Pelo volume e por sua natureza, as causas propostas nos juizados especiais cíveis tendem a ser repetitivas, sendo frequentes as demandas de massa, reiteradas.366 Ocorre que não existe, na referida lei, qualquer mecanismo que garanta a uniformização ou controle das decisões das turmas recursais. Esta situação é agravada por entendimento já sumulado daquele tribunal superior, que não conhece recursos especiais desafiadores das decisões das turmas recursais, na medida em que este só pode ser aviado por “tribunal”, tal qual preceitua o art. 105, III, da Magna Carta.367 Do mesmo modo, reiterada jurisprudência daquela corte não reconhece às reclamações o caráter de sucedâneo recursal.368

A situação é diferente com os juizados especiais federais, criados pela Lei nº 10.259/01. Muito embora tenham surgido no âmbito federal com algum atraso – ou justamente por causa deste fato –, o legislador tratou de corrigir algumas imperfeições que já haviam sido detectadas na Lei nº 9.099/95. Entre os melhoramentos, houve a constituição de turmas recursais estaduais e até mesmo uma nacional, que podem julgar um “pedido de uniformização de interpretação de lei”, abrindo-se ainda a possibilidade de estendê-lo ao próprio STJ, se as decisões forem colidentes com a daquele tribunal superior. Cumpre destacar que o mencionado pedido de uniformização, que só pode ser manejado em questões de direito material, tem natureza jurídica eminentemente recurso e não de incidente processual. Humberto Dalla Bernardina369 compara o pedido de uniformização aos embargos de divergência previstos no art. 530 do código de processo civil, ressaltando que aquele recurso possibilita a reforma de um julgado previamente proferido por órgão colegiado, respeitando-se, se for o caso, a coisa julgada.

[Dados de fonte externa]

(** * FinStock-AI: the return histogram of [frontend/js/charts.js]

    A shallow embedding of [createOrUpdateReturnHistogram]: the bin count
    heuristic, the bin width, the bin edges and labels, and the assignment of
    every daily return to a bin, together with the guard and the chart
    handle the function manipulates.

    JavaScript numbers are IEEE-754 binary64 values: Rocq's primitive
    [float] type has exactly their arithmetic ([+], [-], [*], [/], [sqrt]
    rounded to nearest even) and their comparisons ([===] is [PrimFloat.eqb],
    [<] is [PrimFloat.ltb]).  The arithmetic of the binner is written once,
    against the interface [JSNumber] of the number operations the source
    uses, instantiated with binary64.

    [Math.floor] and [Math.ceil] return integer-valued numbers; every later
    operation on those results ([Math.min], [Math.max], [<], indexing) only
    depends on their integer value, so they are represented by [xint]:
    an integer, an infinity, or NaN. *)

From Stdlib Require Import ZArith Floats Uint63.
From Stdlib Require Import List String Bool Lia.
Import ListNotations.
Open Scope string_scope.

(** ** Integer-valued numbers *)

Inductive xint : Type :=
| XNaN
| XNegInf
| XPosInf
| XFin (z : Z).

Module XInt.

(** [Math.min(a, b)] on integer-valued numbers. *)
Definition min (a b : xint) : xint :=
  match a, b with
  | XNaN, _ | _, XNaN => XNaN
  | XNegInf, _ | _, XNegInf => XNegInf
  | XPosInf, x | x, XPosInf => x
  | XFin x, XFin y => XFin (Z.min x y)
  end.

(** [Math.max(a, b)] on integer-valued numbers. *)
Definition max (a b : xint) : xint :=
  match a, b with
  | XNaN, _ | _, XNaN => XNaN
  | XPosInf, _ | _, XPosInf => XPosInf
  | XNegInf, x | x, XNegInf => x
  | XFin x, XFin y => XFin (Z.max x y)
  end.

(** [a < b]; every comparison with NaN is false. *)
Definition ltb (a b : xint) : bool :=
  match a, b with
  | XNaN, _ | _, XNaN => false
  | XNegInf, XNegInf => false
  | XNegInf, _ => true
  | _, XNegInf => false
  | XPosInf, _ => false
  | XFin _, XPosInf => true
  | XFin x, XFin y => (x <? y)%Z
  end.

End XInt.

(** ** The number operations used by the binner *)

Class JSNumber (N : Type) := {
  js_add : N -> N -> N;          (* a + b *)
  js_sub : N -> N -> N;          (* a - b *)
  js_mul : N -> N -> N;          (* a * b *)
  js_div : N -> N -> N;          (* a / b *)
  js_eqb : N -> N -> bool;       (* a === b *)
  js_ltb : N -> N -> bool;       (* a < b *)
  js_min2 : N -> N -> N;         (* Math.min(a, b) *)
  js_max2 : N -> N -> N;         (* Math.max(a, b) *)
  js_floor : N -> xint;          (* Math.floor(a) *)
  js_of_Z : Z -> N               (* a small integer as a number *)
}.

(** *** binary64, the numbers of JavaScript *)

Module F.
Local Open Scope float_scope.

(** [Math.min(a, b)]: NaN if either is NaN, and -0 below +0. *)
Definition min2 (a b : float) : float :=
  if is_nan a || is_nan b then nan
  else if a <? b then a
  else if b <? a then b
  else if get_sign a then a else b.

(** [Math.max(a, b)]: NaN if either is NaN, and +0 above -0. *)
Definition max2 (a b : float) : float :=
  if is_nan a || is_nan b then nan
  else if a <? b then b
  else if b <? a then a
  else if get_sign a then b else a.

(** [Math.floor(a)], read through the exact value (-1)^s * m * 2^e:
    [Z.shiftl] by a negative amount is a flooring division by a power of 2. *)
Definition floor (x : float) : xint :=
  match Prim2SF x with
  | S754_nan => XNaN
  | S754_infinity s => if s then XNegInf else XPosInf
  | S754_zero _ => XFin 0
  | S754_finite s m e => XFin (Z.shiftl (if s then Zneg m else Zpos m) e)
  end.

(** [Math.ceil(a)] is [-Math.floor(-a)]. *)
Definition ceil (x : float) : xint :=
  match floor (- x) with
  | XNaN => XNaN
  | XNegInf => XPosInf
  | XPosInf => XNegInf
  | XFin z => XFin (- z)
  end.

(** An integer as a number (exact below 2^53 in absolute value). *)
Definition of_Z (z : Z) : float :=
  if (z <? 0)%Z then - of_uint63 (Uint63.of_Z (- z))
  else of_uint63 (Uint63.of_Z z).

End F.

#[global] Instance float_JSNumber : JSNumber float := {
  js_add := PrimFloat.add;
  js_sub := PrimFloat.sub;
  js_mul := PrimFloat.mul;
  js_div := PrimFloat.div;
  js_eqb := PrimFloat.eqb;
  js_ltb := PrimFloat.ltb;
  js_min2 := F.min2;
  js_max2 := F.max2;
  js_floor := F.floor;
  js_of_Z := F.of_Z
}.

(** ** The bin count

    [Math.min(20, Math.max(10, Math.ceil(Math.sqrt(dailyReturns.length) / 2)))],
    computed on binary64 from the length of the array. *)

Definition length_number (n : nat) : float :=
  of_uint63 (Uint63.of_Z (Z.of_nat n)).

Definition numBins_of (n : nat) : xint :=
  XInt.min (XFin 20)
    (XInt.max (XFin 10) (F.ceil (PrimFloat.div (PrimFloat.sqrt (length_number n)) 2%float))).

(** ** The binner *)

Record bin_edge (N : Type) := mk_edge { edge_start : N; edge_end : N }.
Arguments mk_edge {N} _ _.
Arguments edge_start {N} _.
Arguments edge_end {N} _.

(** The only exception the binner can raise: [Array(numBins)] with a
    [numBins] that is not a valid array length. *)
Inductive js_exn : Type := RangeError.

(** What the binner hands to the bar chart: [numBins], [binWidth], the
    [labels], the [bins] array (the dataset) and the [binEdges] of the
    tooltip.  An element of [bins] is [Some c] for the number [c] and [None]
    for a hole or NaN ([undefined + 1]). *)
Record hist_data (N : Type) := mk_hist {
  h_numBins : Z;
  h_binWidth : N;
  h_labels : list string;
  h_counts : list (option Z);
  h_edges : list (bin_edge N)
}.
Arguments mk_hist {N} _ _ _ _ _.
Arguments h_numBins {N} _.
Arguments h_binWidth {N} _.
Arguments h_labels {N} _.
Arguments h_counts {N} _.
Arguments h_edges {N} _.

365 Art. 41 da Lei nº 9.099/95 - Da sentença, excetuada a homologatória de conciliação ou laudo arbitral, caberá

recurso para o próprio Juizado.

366 CUNHA, Leonardo José Carneiro da. O regime processual das causas repetitivas. Revista de processo, São

Paulo, v. 179, p. 139-158, jan. 2010. p. 149.

367 BRASIL. Superior Tribunal de Justiça. Súmula nº 203 - Não cabe recurso especial contra decisão proferida

por órgão de segundo grau dos juizados especiais.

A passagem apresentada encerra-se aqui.